En este contexto, urge cambiar las modalidades de consumo y producción, para evitar daños irreversibles al ambiente y eso es lo que plantea el Objetivo de Desarrollo Sostenible (ODS) Nº12: «garantizar modalidades de consumo y producción sostenibles». 

¿Por donde comenzar? Las alternativas son muchas, pero todas comparten un elemento que las atraviesa: la tecnología. Sin dudas -y a diferencia de otros ODS- la ciencia, la tecnología y la innovación aplicadas hacia un consumo más consciente, pueden modificar el rumbo de la salud ambiental del planeta. Por más sencillos que parezcan algunos cambios en la vida cotidiana de las personas pueden tener un gran impacto en el conjunto de la sociedad. 

Las empresas en acción

Por su parte, las empresas tienen en sus manos la responsabilidad de encontrar nuevas soluciones que ofrezcan modalidades de consumo y producción sostenibles. Para ello es preciso que identifiquen y gestionen los efectos ambientales y sociales de los productos y servicios que ofrecen, tanto de los ciclos de vida de los productos como de la forma en que estos se ven afectados por su utilización en los estilos de vida. 

La identificación en la cadena de valor de los “puntos críticos” donde las intervenciones tienen mayor potencial para mejorar los efectos ambientales y sociales del sistema en su conjunto es un primer paso fundamental. Las empresas pueden también utilizar su poder innovador para diseñar soluciones que puedan inspirar y motivar a las personas a llevar estilos de vida más sostenibles, reduciendo los efectos y aumentando el bienestar. 

La ciencia, la tecnología y la innovación aplicadas hacia un consumo más consciente, pueden modificar el rumbo de la salud ambiental del planeta.

La tecnología marca el rumbo

El consumo responsable se entiende como una nueva manera de consumir bienes y servicios teniendo en cuenta, además de las factores de precio y calidad otras características cruciales que impactan a nivel social, ambiental y económico. Entra ellas, se destacan algunos aspectos como laborales, el el entorno de producción o las consecuencias que pueda acarrear su proceso de manufactura en el ambiente. 

Así la tecnología se traduce en una plataforma para lanzar al mercado productos y servicios respetuosos con el ambiente y -de este modo- promover un mejor estilo de vida y de consumo. 

Uno de los ámbitos donde la necesidad de actuar con mayor celeridad aplicando la tecnología al servicio de los ODS es en el consumo del agua y las emisiones de CO2. Para ello, según explican los especialistas. 
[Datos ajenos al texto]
(** Modelled from the spec: step 2 of [Session.Update], for one engine run:
    a run with "no matching persisted run by uuid" is inserted, a persisted
    one is updated. *)
Definition writeRun (oa : OrgAssets.t) (now : Time) (session : Session.t)
    (tx : DB) (fr : flows.Run.t) : error + DB :=
  match newRun oa session fr with
  | inl err => inl err
  | inr run =>
      let r := FlowRun.r run in
      let persisted :=
        bool_decide (map_Exists (fun _ row => FlowRun.UUID row = FlowRun.UUID r)
                                (flows_flowrun tx)) in
      let runs :=
        if persisted
        then sql_update (fun _ row => bool_decide (FlowRun.UUID row = FlowRun.UUID r))
                        (updateRun now r) (flows_flowrun tx)
        else
          let id := nextID (flows_flowrun tx) in
          <[id := insertedRun id (Session.ConnectionID session) r]> (flows_flowrun tx) in
      inr {| flows_flowsession := flows_flowsession tx;
             flows_flowrun := runs;
             channels_channelconnection := channels_channelconnection tx |}
  end.

(** Modelled from the spec: step 2 of [Session.Update], over the runs of
    the engine session, stopping at the first error. *)
Fixpoint writeRuns (oa : OrgAssets.t) (now : Time) (session : Session.t)
    (tx : DB) (runs : list flows.Run.t) : error + DB :=
  match runs with
  | [] => inr tx
  | fr :: rest =>
      match writeRun oa now session tx fr with
      | inl err => inl err
      | inr tx => writeRuns oa now session tx rest
      end
  end.

(** Modelled from the spec: step 3 of [Session.Update]: "update the Session
    row with the new column values", the columns step 1 recomputes. *)
Definition setSessionColumns (session row : Session.t) : Session.t :=
  {| Session.ID := Session.ID row;
     Session.UUID := Session.UUID row;
     Session.SessionType := Session.SessionType row;
     Session.Status := Session.Status session;
     Session.ContactID := Session.ContactID row;
     Session.CurrentFlowID := Session.CurrentFlowID session;
     Session.ConnectionID := Session.ConnectionID row;
     Session.Responded := Session.Responded row;
     Session.Output := Session.Output session;
     Session.CreatedOn := Session.CreatedOn row;
     Session.EndedOn := Session.EndedOn session;
     Session.WaitStartedOn := Session.WaitStartedOn session;
     Session.WaitExpiresOn := Session.WaitExpiresOn session;
     Session.WaitResumeOnExpire := Session.WaitResumeOnExpire session;
     Session.Timeout := Session.Timeout session;
     Session.OrgID := Session.OrgID row |}.

(** Modelled from the spec: the statement of step 3 of [Session.Update]. *)
Definition updateSessionSQL (session : Session.t) (tx : DB) : DB :=
  {| flows_flowsession :=
       sql_update (fun id _ => bool_decide (id = Session.ID session))
                  (setSessionColumns session) (flows_flowsession tx);
     flows_flowrun := flows_flowrun tx;
     channels_channelconnection := channels_channelconnection tx |}.

(** Modelled from the spec: what the handler of an inbound message does to
    the session ("it may be set by the hook when messages arrive in the
    same sprint", spec section 4.E). *)
Definition markResponded (s : Session.t) : Session.t :=
  {| Session.ID := Session.ID s;
     Session.UUID := Session.UUID s;
     Session.SessionType := Session.SessionType s;
     Session.Status := Session.Status s;
     Session.ContactID := Session.ContactID s;
     Session.CurrentFlowID := Session.CurrentFlowID s;
     Session.ConnectionID := Session.ConnectionID s;
     Session.Responded := true;
     Session.Output := Session.Output s;
     Session.CreatedOn := Session.CreatedOn s;
     Session.EndedOn := Session.EndedOn s;
     Session.WaitStartedOn := Session.WaitStartedOn s;
     Session.WaitExpiresOn := Session.WaitExpiresOn s;
     Session.WaitResumeOnExpire := Session.WaitResumeOnExpire s;
     Session.Timeout := Session.Timeout s;
     Session.OrgID := Session.OrgID s |}.

(** Modelled from the spec: the event-hook pipeline of spec section 4.E
    step 5, as far as it writes sessions: handlers are dispatched on the
    event kind, and the handler of an inbound message marks the session as
    responded; the effects of the other handlers are on other tables. *)
Definition handleEvent (session : Session.t) (e : flows.Event.t) : Session.t :=
  if bool_decide (flows.Event.Type_ e = events.TypeMsgReceived)
  then markResponded session
  else session.

(** Modelled from the spec: the events of a sprint are applied "in engine
    emission order" (spec section 5). *)
Definition applyEvents (session : Session.t) (sprint : flows.Sprint.t) : Session.t :=
  foldl handleEvent session (flows.Sprint.Events sprint).

(** Modelled from the spec: the pre-commit write of the handler of an
    inbound message, on the row of the session. *)
Definition markRespondedSQL (session : Session.t) (tx : DB) : DB :=
  {| flows_flowsession :=
       sql_update (fun id _ => bool_decide (id = Session.ID session)
                               && Session.Responded session)
                  markResponded (flows_flowsession tx);
     flows_flowrun := flows_flowrun tx;
     channels_channelconnection := channels_channelconnection tx |}.

(** Modelled from the spec: the caller's pre-commit hook, spec section 6:
    it receives the sessions and may return an error. *)
Definition PreCommitHook := DB -> OrgAssets.t -> list Session.t -> option error.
Una de las industrias que hay que poner bajo la lupa es la alimenticia. La producción de alimentos es la principal fuente de gases de efecto invernadero, según el Fondo Mundial para la Naturaleza (WWF por sus siglas en inglés), el 40% de los alimentos producidos nunca llegan a consumirse, y el 17% de la comida que compramos acaba en la basura, lo que da como resultado que el 10% de las emisiones de CO2 se deban al desperdicio de alimentos. 

En la actualidad se encuentran variadas tecnologías al alcance de gran porción de la población y que actúan contra el cambio climático. Por ejemplo, desde hace varios años ya que la energía fotovoltaica es la más barata en 60 países. Recientes avances en fotoconversión de CO2 nos permiten usar la luz del sol no solo para producir energía, sino utilizar este gas para producir combustibles que se pueden usar directamente en motores de combustión interna.

Otro ejemplo alentador es de una minirrefinería solar creada por un equipo de investigadores suizos que mediante catalizadores es capaz de descomponer el CO2 y la humedad de la atmósfera para producir gas de síntesis con el que produce combustibles que pueden utilizarse directamente en la infraestructura actual. 

La tecnología es la llave que abre la puerta hacia una nueva basada en la recuperación y la reutilización.